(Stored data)
....................

(* ===== verification/ObjectHelpers.v ===== *)
(** Objects over the REST interface ([api/v1/object_helpers.py], [api/v1/object_routes.py], [api/v1/object_value_routes.py]):
    ids of object types, the type, the parent and the relationships of an object, listings and related objects.

    The tables of a model are dictionaries of the types that [BuildResult] declares, so the checks with [isinstance] do not
    fail. The index of parents that a model caches is computed anew. *)

From S2P Require Export NodeIds Values UaValues.

Module ObjectHelpers.
Export NodeIds Values ObjectTypes.

(** ** Ids of object types *)

(** [re.sub(r"[^a-z0-9]+", "-", s)]; [inside] a run of such characters. *)
Fixpoint dash_runs (inside : bool) (l : list ascii) : list ascii :=
  match l with
  | [] => []
  | c :: l' => if (is_lower c || is_digit c)%bool then c :: dash_runs false l' else if inside then dash_runs true l' else dash :: dash_runs true l'
  end.

Definition to_urn_token (value : string) : string := or_str (strip_chars [dash] (of_chars (dash_runs false (chars (lower value))))) "unknown".

Fixpoint server_uri_for_namespace_infos (infos : list OpcUaNamespaceInfo) : string :=
  match infos with
  | [] => "unknown-server"
  | item :: infos' =>
      match nsi_server_uri item with
      | Some uri => if truthy (strip uri) then strip uri else server_uri_for_namespace_infos infos'
      | None => server_uri_for_namespace_infos infos'
      end
  end.

Fixpoint namespace_version_for_uri (uri : string) (infos : list OpcUaNamespaceInfo) : string :=
  match infos with
  | [] => "unknown-version"
  | item :: infos' =>
      if bool_decide (normalize_namespace_uri (nsi_uri item) = normalize_namespace_uri uri) then
        match nsi_namespace_version item with Some v => if truthy (strip v) then strip v else "unknown-version" | None => "unknown-version" end
      else namespace_version_for_uri uri infos'
  end.

Definition server_uri_token (server_uri : string) : string :=
  let s := strip server_uri in to_urn_token (if startswith "urn:" (lower s) then str_drop 4 s else s).

(** [s.split(";", 1)[-1]]. *)
Definition after_semicolon (s : string) : string :=
  match partition_at semicolon (chars s) with (_, true, rest) => of_chars rest | _ => s end.

Definition type_urn (namespace_uri name source_type_id server_uri namespace_version : string) : string :=
  PyStr.join ":"
    ["urn"; server_uri_token server_uri; "objecttype"; to_urn_token namespace_uri; "v-" +:+ to_urn_token namespace_version; to_urn_token name;
     to_urn_token (after_semicolon source_type_id)].

Definition object_type_element_id (item : OpcUaObjectTypeInfo) (namespace_uri server_uri namespace_version : string) : string :=
  type_urn namespace_uri (ot_browse_name item) (ot_node_id item) server_uri namespace_version.

Definition virtual_object_type_element_id (namespace_uri display_name source_type_id server_uri namespace_version : string) : string :=
  type_urn namespace_uri display_name source_type_id server_uri namespace_version.

Definition object_type_element_ids_by_node_id (object_types : list OpcUaObjectTypeInfo) (infos : list OpcUaNamespaceInfo) : dict string string :=
  dict_of_list (map (fun item =>
    let uri := namespace_uri_for_node_id (ot_node_id item) infos in
    (ot_node_id item, object_type_element_id item uri (server_uri_for_namespace_infos infos) (namespace_version_for_uri uri infos))) object_types).

(** [re.match(..., flags=re.IGNORECASE)]. *)
Definition is_opcua_node_id (value : string) : bool :=
  (startswith "nsu=" value || bool_decide (is_Some (match_identifier 1 (match_index_prefix (chars (lower value))).2)))%bool.

Definition unknown_type_element_id (infos : list OpcUaNamespaceInfo) : string :=
  let uri := match infos with item :: _ => canonical_namespace_uri (nsi_uri item) infos | [] => "https://cesmii.org/i3x/unknown" end in
  virtual_object_type_element_id uri "UnknownType" "nsu=http://opcfoundation.org/UA/;i=0" (server_uri_for_namespace_infos infos)
    (namespace_version_for_uri uri infos).

(** ** The type of an object *)

Section Objects.
Context (model : BuildResult) (infos : list OpcUaNamespaceInfo) (ids_by_node_id ids_by_source_type : dict string string).

Definition resolved_type_element_id_for_node (node : ModelNode) : string :=
  match n_kind node with
  | property =>
      let type_element_id := expanded_node_id (if truthy_opt (n_type node) then default ε (n_type node) else "unknown-type") infos in
      if is_null_opcua_type_node_id type_element_id then unknown_type_element_id infos
      else default type_element_id (ids_by_source_type !! lower type_element_id)
  | _ =>
      match n_source_type_id node with
      | Some source_type_id =>
          if truthy source_type_id then
            let expanded := expanded_node_id source_type_id infos in
            if is_null_opcua_type_node_id expanded then unknown_type_element_id infos
            else match ids_by_node_id !! source_type_id with
                 | Some resolved => resolved
                 | None => default expanded (ids_by_source_type !! lower expanded)
                 end
          else unknown_type_element_id infos
      | None => unknown_type_element_id infos
      end
  end.

Definition resolve_type_namespace_uri (type_element_id source_type_id_expanded : string) : option string :=
  let uri := namespace_uri_from_expanded_node_id type_element_id in
  let uri := match uri with
             | Some _ => uri
             | None =>
                 if is_opcua_node_id type_element_id then
                   let resolved := namespace_uri_for_node_id type_element_id infos in if truthy resolved then Some resolved else None
                 else None
             end in
  let uri := match uri with Some _ => uri | None => namespace_uri_from_expanded_node_id source_type_id_expanded end in
  (fun uri => canonical_namespace_uri uri infos) <$> uri.

(** ** Parents and relationships *)

Definition index_children (index : dict string string) (entry : string * list string) : dict string string :=
  fold_left (fun index child => dict_setdefault child entry.1 index) entry.2 index.

(** The first parent that lists a child, hierarchy children first. *)
Definition reverse_parent_index : dict string string :=
  fold_left index_children (dict_items (children_by_id model)) (fold_left index_children (dict_items (hierarchy_children_by_id model)) ∅).

Definition parent_id_for_node (node_id : string) : option string :=
  if bool_decide (node_id ∈ root_ids model) then None
  else
    match hierarchy_parent_by_id model !! node_id with
    | Some parent => Some parent
    | None =>
        if match nodes_by_id model !! node_id with Some node => bool_decide (n_kind node = asset \/ n_kind node = eventSource) | None => false end then None
        else match parent_by_id model !! node_id with
             | Some parent => Some parent
             | None => reverse_parent_index !! node_id
             end
    end.

Definition hierarchy_children_for_node (node : ModelNode) : list string :=
  match hierarchy_children_by_id model !! n_id node with
  | Some children => children
  | None =>
      List.filter (fun child => match nodes_by_id model !! child with Some c => negb (bool_decide (n_kind c = property)) | None => false end)
        (default [] (children_by_id model !! n_id node))
  end.

Definition nonempty_entries (relationships : dict string (list string)) : dict string (list string) :=
  Dict (List.filter (fun entry => match entry.2 with [] => false | _ => true end) (dict_items relationships)).

Definition relationships_for_node (node : ModelNode) : dict string (list string) :=
  let normalized := nonempty_entries (default ∅ (relationships_by_id model !! n_id node)) in
  match dict_items normalized with
  | _ :: _ => normalized
  | [] =>
      let relationships := match parent_id_for_node (n_id node) with Some parent => <["HasParent" := [parent]]> ∅ | None => ∅ end in
      let relationships := match hierarchy_children_for_node node with [] => relationships | l => <["HasChildren" := l]> relationships end in
      match composition_children_for_node model node with [] => relationships | l => <["HasComponent" := l]> relationships end
  end.

Record RelationshipType := { rt_element_id : string; rt_display_name : string; rt_reverse_of : string }.

Definition relationship_type_to_parent (node : ModelNode) : RelationshipType :=
  match n_kind node with
  | property => {| rt_element_id := "ComponentOf"; rt_display_name := "ComponentOf"; rt_reverse_of := "HasComponent" |}
  | _ => {| rt_element_id := "HasParent"; rt_display_name := "HasParent"; rt_reverse_of := "HasChildren" |}
  end.

Definition relationship_type_for_name (name : string) (node : ModelNode) : RelationshipType :=
  if bool_decide (name = "HasChildren") then {| rt_element_id := "HasChildren"; rt_display_name := "HasChildren"; rt_reverse_of := "HasParent" |}
  else if bool_decide (name = "HasParent") then relationship_type_to_parent node
  else if bool_decide (name = "HasComponent") then {| rt_element_id := "HasComponent"; rt_display_name := "HasComponent"; rt_reverse_of := "ComponentOf" |}
  else if bool_decide (name = "ComponentOf") then {| rt_element_id := "ComponentOf"; rt_display_name := "ComponentOf"; rt_reverse_of := "HasComponent" |}
  else {| rt_element_id := name; rt_display_name := name; rt_reverse_of := ε |}.

(** ** Objects *)

Inductive RelationshipTargets := OneTarget (target : string) | Targets (targets : list string).

Record ObjectInstanceMetadata := {
  om_type_namespace_uri : option string; om_source_type_id : string; om_description : string; om_composition_parent_id : option string;
  om_relationships : list (string * RelationshipTargets);
}.

Record ObjectInstanceResponse := {
  oi_element_id : string; oi_display_name : string; oi_type_element_id : string; oi_parent_id : option string; oi_is_composition : bool;
  oi_metadata : option ObjectInstanceMetadata;
}.

Definition metadata_relationship (entry : string * list string) : string * RelationshipTargets :=
  (entry.1, if bool_decide (entry.1 = "HasParent") then match entry.2 with target :: _ => OneTarget target | [] => Targets [] end else Targets entry.2).

Definition build_object_instance_metadata (node : ModelNode) (type_namespace_uri : option string) (source_type_id_expanded : string) : ObjectInstanceMetadata :=
  {| om_type_namespace_uri := type_namespace_uri; om_source_type_id := source_type_id_expanded;
     om_description := match meta_str (n_metadata node !! "description") with
                       | Some d => if truthy (strip d) then d else "Derived from model node " +:+ n_name node
                       | None => "Derived from model node " +:+ n_name node
                       end;
     om_composition_parent_id := composition_parent_by_id model !! n_id node;
     om_relationships := map metadata_relationship (dict_items (relationships_for_node node)) |}.

Definition to_object_instance (include_metadata : bool) (node : ModelNode) : ObjectInstanceResponse :=
  let source_type_id := if truthy_opt (n_source_type_id node) then default ε (n_source_type_id node) else n_source_node_id node in
  let expanded := expanded_node_id source_type_id infos in
  let type_element_id := resolved_type_element_id_for_node node in
  {| oi_element_id := n_id node; oi_display_name := n_name node; oi_type_element_id := type_element_id; oi_parent_id := parent_id_for_node (n_id node);
     oi_is_composition := is_composition model node;
     oi_metadata := if include_metadata then Some (build_object_instance_metadata node (resolve_type_namespace_uri type_element_id expanded) expanded) else None |}.

Definition object_type_related_instances (type_node_id : string) : list ObjectInstanceResponse :=
  omap (fun id => to_object_instance true <$> nodes_by_id model !! id) (default [] (instances_by_type_id model !! type_node_id)).

(** The source relationship and the object. *)
Definition RelatedObjectResult : Type := string * ObjectInstanceResponse.

Definition build_related_objects_for_node (node : ModelNode) (filter : option string) (include_metadata : bool) : list RelatedObjectResult :=
  flat_map (fun entry : string * list string =>
    let relationship := relationship_type_for_name entry.1 node in
    if match filter with Some f => negb (bool_decide (rt_element_id relationship = f)) | None => false end then []
    else omap (fun id => target ← nodes_by_id model !! id; Some (rt_display_name relationship, to_object_instance include_metadata target)) entry.2)
    (dict_items (relationships_for_node node)).

(** ** Routes *)

(** [GET /objects]. *)
Definition list_objects (type_element_id : option string) (root include_metadata : bool) : list ObjectInstanceResponse :=
  let nodes := dict_values (nodes_by_id model) in
  let nodes :=
    if root then
      match List.filter (fun node => negb (dict_mem (n_id node) (hierarchy_parent_by_id model)) && negb (dict_mem (n_id node) (composition_parent_by_id model))
                                     && bool_decide (n_kind node = asset \/ n_kind node = eventSource))%bool nodes with
      | [] => omap (fun id => nodes_by_id model !! id) (root_ids model)
      | l => l
      end
    else nodes in
  let nodes :=
    match type_element_id with
    | None => nodes
    | Some t => List.filter (fun node => bool_decide (n_type node = Some t) || bool_decide (kind_str (n_kind node) = t)
                                         || bool_decide (resolved_type_element_id_for_node node = t))%bool nodes
    end in
  map (to_object_instance include_metadata) nodes.

(** [POST /objects/list]. *)
Definition list_objects_by_id (element_ids : list string) (include_metadata : bool) : list (BulkResultItem ObjectInstanceResponse) :=
  map (fun e => match find_model_node model e with
                | None => bulk_result_error e "Object not found" 404
                | Some node => bulk_result_success e (to_object_instance include_metadata node)
                end) element_ids.

(** [POST /objects/related]. *)
Definition query_related_objects (element_ids : list string) (relationship_type : option string) (include_metadata : bool)
    : list (BulkResultItem (list RelatedObjectResult)) :=
  map (fun e => match find_model_node model e with
                | None => bulk_result_error e "Object not found" 404
                | Some node => bulk_result_success e (build_related_objects_for_node node relationship_type include_metadata)
                end) element_ids.
End Objects.

Example type_id_example :
  object_type_element_id (plain_type "ns=2;i=1001" "PumpType" "Pump") "http://acme.com/UA/" "urn:srv-1" "1.0" =
  "urn:srv-1:objecttype:http-acme-com-ua:v-1-0:pumptype:i-1001".
Proof. reflexivity. Qed.
End ObjectHelpers.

....................

Copy the lines above exactly, from the very first through the one containing "The tables of", and include no other line.

(* ===== verification/ObjectHelpers.v ===== *)
(** Objects over the REST interface ([api/v1/object_helpers.py], [api/v1/object_routes.py], [api/v1/object_value_routes.py]):
    ids of object types, the type, the parent and the relationships of an object, listings and related objects.

    The tables of a model are dictionaries of the types that [BuildResult] declares, so the checks with [isinstance] do not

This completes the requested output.